[RECORDED DATA]

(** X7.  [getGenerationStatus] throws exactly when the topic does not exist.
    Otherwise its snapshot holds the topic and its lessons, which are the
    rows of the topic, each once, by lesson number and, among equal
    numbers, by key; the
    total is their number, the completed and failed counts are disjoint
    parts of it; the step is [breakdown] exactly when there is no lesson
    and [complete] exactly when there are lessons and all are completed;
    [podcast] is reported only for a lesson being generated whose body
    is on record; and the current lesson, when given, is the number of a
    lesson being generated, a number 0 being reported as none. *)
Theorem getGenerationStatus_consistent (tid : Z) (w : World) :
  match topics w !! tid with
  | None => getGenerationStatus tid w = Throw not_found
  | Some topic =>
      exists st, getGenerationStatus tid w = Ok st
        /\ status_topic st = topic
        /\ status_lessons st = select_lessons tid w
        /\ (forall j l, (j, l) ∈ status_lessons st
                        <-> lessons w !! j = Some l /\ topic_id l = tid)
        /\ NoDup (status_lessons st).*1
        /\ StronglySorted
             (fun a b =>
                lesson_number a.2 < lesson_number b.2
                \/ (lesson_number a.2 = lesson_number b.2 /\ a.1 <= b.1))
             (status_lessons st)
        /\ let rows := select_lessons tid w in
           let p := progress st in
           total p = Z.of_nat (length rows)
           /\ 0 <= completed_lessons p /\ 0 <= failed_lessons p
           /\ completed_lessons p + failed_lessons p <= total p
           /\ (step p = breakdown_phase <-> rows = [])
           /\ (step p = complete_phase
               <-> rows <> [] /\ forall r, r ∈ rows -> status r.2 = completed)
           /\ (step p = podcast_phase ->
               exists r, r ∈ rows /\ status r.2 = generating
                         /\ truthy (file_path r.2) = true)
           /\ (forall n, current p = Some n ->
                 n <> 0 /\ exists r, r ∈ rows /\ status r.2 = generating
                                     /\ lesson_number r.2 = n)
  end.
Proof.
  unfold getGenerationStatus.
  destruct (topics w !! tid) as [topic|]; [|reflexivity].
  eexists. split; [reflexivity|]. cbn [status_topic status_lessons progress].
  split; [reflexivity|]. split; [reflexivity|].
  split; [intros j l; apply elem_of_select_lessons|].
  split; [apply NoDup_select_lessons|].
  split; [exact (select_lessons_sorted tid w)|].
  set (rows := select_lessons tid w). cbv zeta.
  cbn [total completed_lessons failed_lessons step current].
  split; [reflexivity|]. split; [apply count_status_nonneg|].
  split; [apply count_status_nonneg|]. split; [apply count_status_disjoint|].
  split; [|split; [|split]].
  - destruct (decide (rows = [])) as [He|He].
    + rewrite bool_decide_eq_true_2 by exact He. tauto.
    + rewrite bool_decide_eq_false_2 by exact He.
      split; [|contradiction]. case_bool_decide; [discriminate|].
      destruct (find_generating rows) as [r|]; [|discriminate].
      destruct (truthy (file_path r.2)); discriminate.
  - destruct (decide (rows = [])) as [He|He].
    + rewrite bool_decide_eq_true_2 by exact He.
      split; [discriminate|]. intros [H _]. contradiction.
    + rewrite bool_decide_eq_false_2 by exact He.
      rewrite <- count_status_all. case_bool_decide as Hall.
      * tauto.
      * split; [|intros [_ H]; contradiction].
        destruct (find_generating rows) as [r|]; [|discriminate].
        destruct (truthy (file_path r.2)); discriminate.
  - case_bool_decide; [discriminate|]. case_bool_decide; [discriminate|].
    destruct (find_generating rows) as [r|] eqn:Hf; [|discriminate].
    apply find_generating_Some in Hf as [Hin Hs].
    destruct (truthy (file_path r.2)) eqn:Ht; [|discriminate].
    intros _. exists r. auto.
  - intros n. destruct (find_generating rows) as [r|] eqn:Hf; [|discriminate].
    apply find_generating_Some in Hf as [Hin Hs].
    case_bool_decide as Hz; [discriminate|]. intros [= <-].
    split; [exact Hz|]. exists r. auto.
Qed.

[/RECORDED DATA]

__TASK REQUIREMENTS__:
Print every entry exactly.

__EXPECTED OUTPUT__:
(** X7.  [getGenerationStatus] throws exactly when the topic does not exist.
    Otherwise its snapshot holds the topic and its lessons, which are the
    rows of the topic, each once, by lesson number and, among equal
    numbers, by key; the
    total is their number, the completed and failed counts are disjoint
    parts of it; the step is [breakdown] exactly when there is no lesson
    and [complete] exactly when there are lessons and all are completed;
    [podcast] is reported only for a lesson being generated whose body
    is on record; and the current lesson, when given, is the number of a
    lesson being generated, a number 0 being reported as none. *)
Theorem getGenerationStatus_consistent (tid : Z) (w : World) :
  match topics w !! tid with
  | None => getGenerationStatus tid w = Throw not_found
  | Some topic =>
      exists st, getGenerationStatus tid w = Ok st
        /\ status_topic st = topic
        /\ status_lessons st = select_lessons tid w
        /\ (forall j l, (j, l) ∈ status_lessons st
                        <-> lessons w !! j = Some l /\ topic_id l = tid)
        /\ NoDup (status_lessons st).*1
        /\ StronglySorted
             (fun a b =>
                lesson_number a.2 < lesson_number b.2
                \/ (lesson_number a.2 = lesson_number b.2 /\ a.1 <= b.1))
             (status_lessons st)
        /\ let rows := select_lessons tid w in
           let p := progress st in
           total p = Z.of_nat (length rows)
           /\ 0 <= completed_lessons p /\ 0 <= failed_lessons p
           /\ completed_lessons p + failed_lessons p <= total p
           /\ (step p = breakdown_phase <-> rows = [])
           /\ (step p = complete_phase
               <-> rows <> [] /\ forall r, r ∈ rows -> status r.2 = completed)
           /\ (step p = podcast_phase ->
               exists r, r ∈ rows /\ status r.2 = generating
                         /\ truthy (file_path r.2) = true)
           /\ (forall n, current p = Some n ->
                 n <> 0 /\ exists r, r ∈ rows /\ status r.2 = generating
                                     /\ lesson_number r.2 = n)
  end.
Proof.
  unfold getGenerationStatus.
  destruct (topics w !! tid) as [topic|]; [|reflexivity].
  eexists. split; [reflexivity|]. cbn [status_topic status_lessons progress].
  split; [reflexivity|]. split; [reflexivity|].
  split; [intros j l; apply elem_of_select_lessons|].
  split; [apply NoDup_select_lessons|].
  split; [exact (select_lessons_sorted tid w)|].
  set (rows := select_lessons tid w). cbv zeta.
  cbn [total completed_lessons failed_lessons step current].
  split; [reflexivity|]. split; [apply count_status_nonneg|].
  split; [apply count_status_nonneg|]. split; [apply count_status_disjoint|].
  split; [|split; [|split]].
  - destruct (decide (rows = [])) as [He|He].
    + rewrite bool_decide_eq_true_2 by exact He. tauto.
    + rewrite bool_decide_eq_false_2 by exact He.
      split; [|contradiction]. case_bool_decide; [discriminate|].
      destruct (find_generating rows) as [r|]; [|discriminate].
      destruct (truthy (file_path r.2)); discriminate.
  - destruct (decide (rows = [])) as [He|He].
    + rewrite bool_decide_eq_true_2 by exact He.
      split; [discriminate|]. intros [H _]. contradiction.
    + rewrite bool_decide_eq_false_2 by exact He.
      rewrite <- count_status_all. case_bool_decide as Hall.
      * tauto.
      * split; [|intros [_ H]; contradiction].
        destruct (find_generating rows) as [r|]; [|discriminate].
        destruct (truthy (file_path r.2)); discriminate.
  - case_bool_decide; [discriminate|]. case_bool_decide; [discriminate|].
    destruct (find_generating rows) as [r|] eqn:Hf; [|discriminate].
    apply find_generating_Some in Hf as [Hin Hs].
    destruct (truthy (file_path r.2)) eqn:Ht; [|discriminate].
    intros _. exists r. auto.
  - intros n. destruct (find_generating rows) as [r|] eqn:Hf; [|discriminate].
    apply find_generating_Some in Hf as [Hin Hs].
    case_bool_decide as Hz; [discriminate|]. intros [= <-].
    split; [exact Hz|]. exists r. auto.
Qed.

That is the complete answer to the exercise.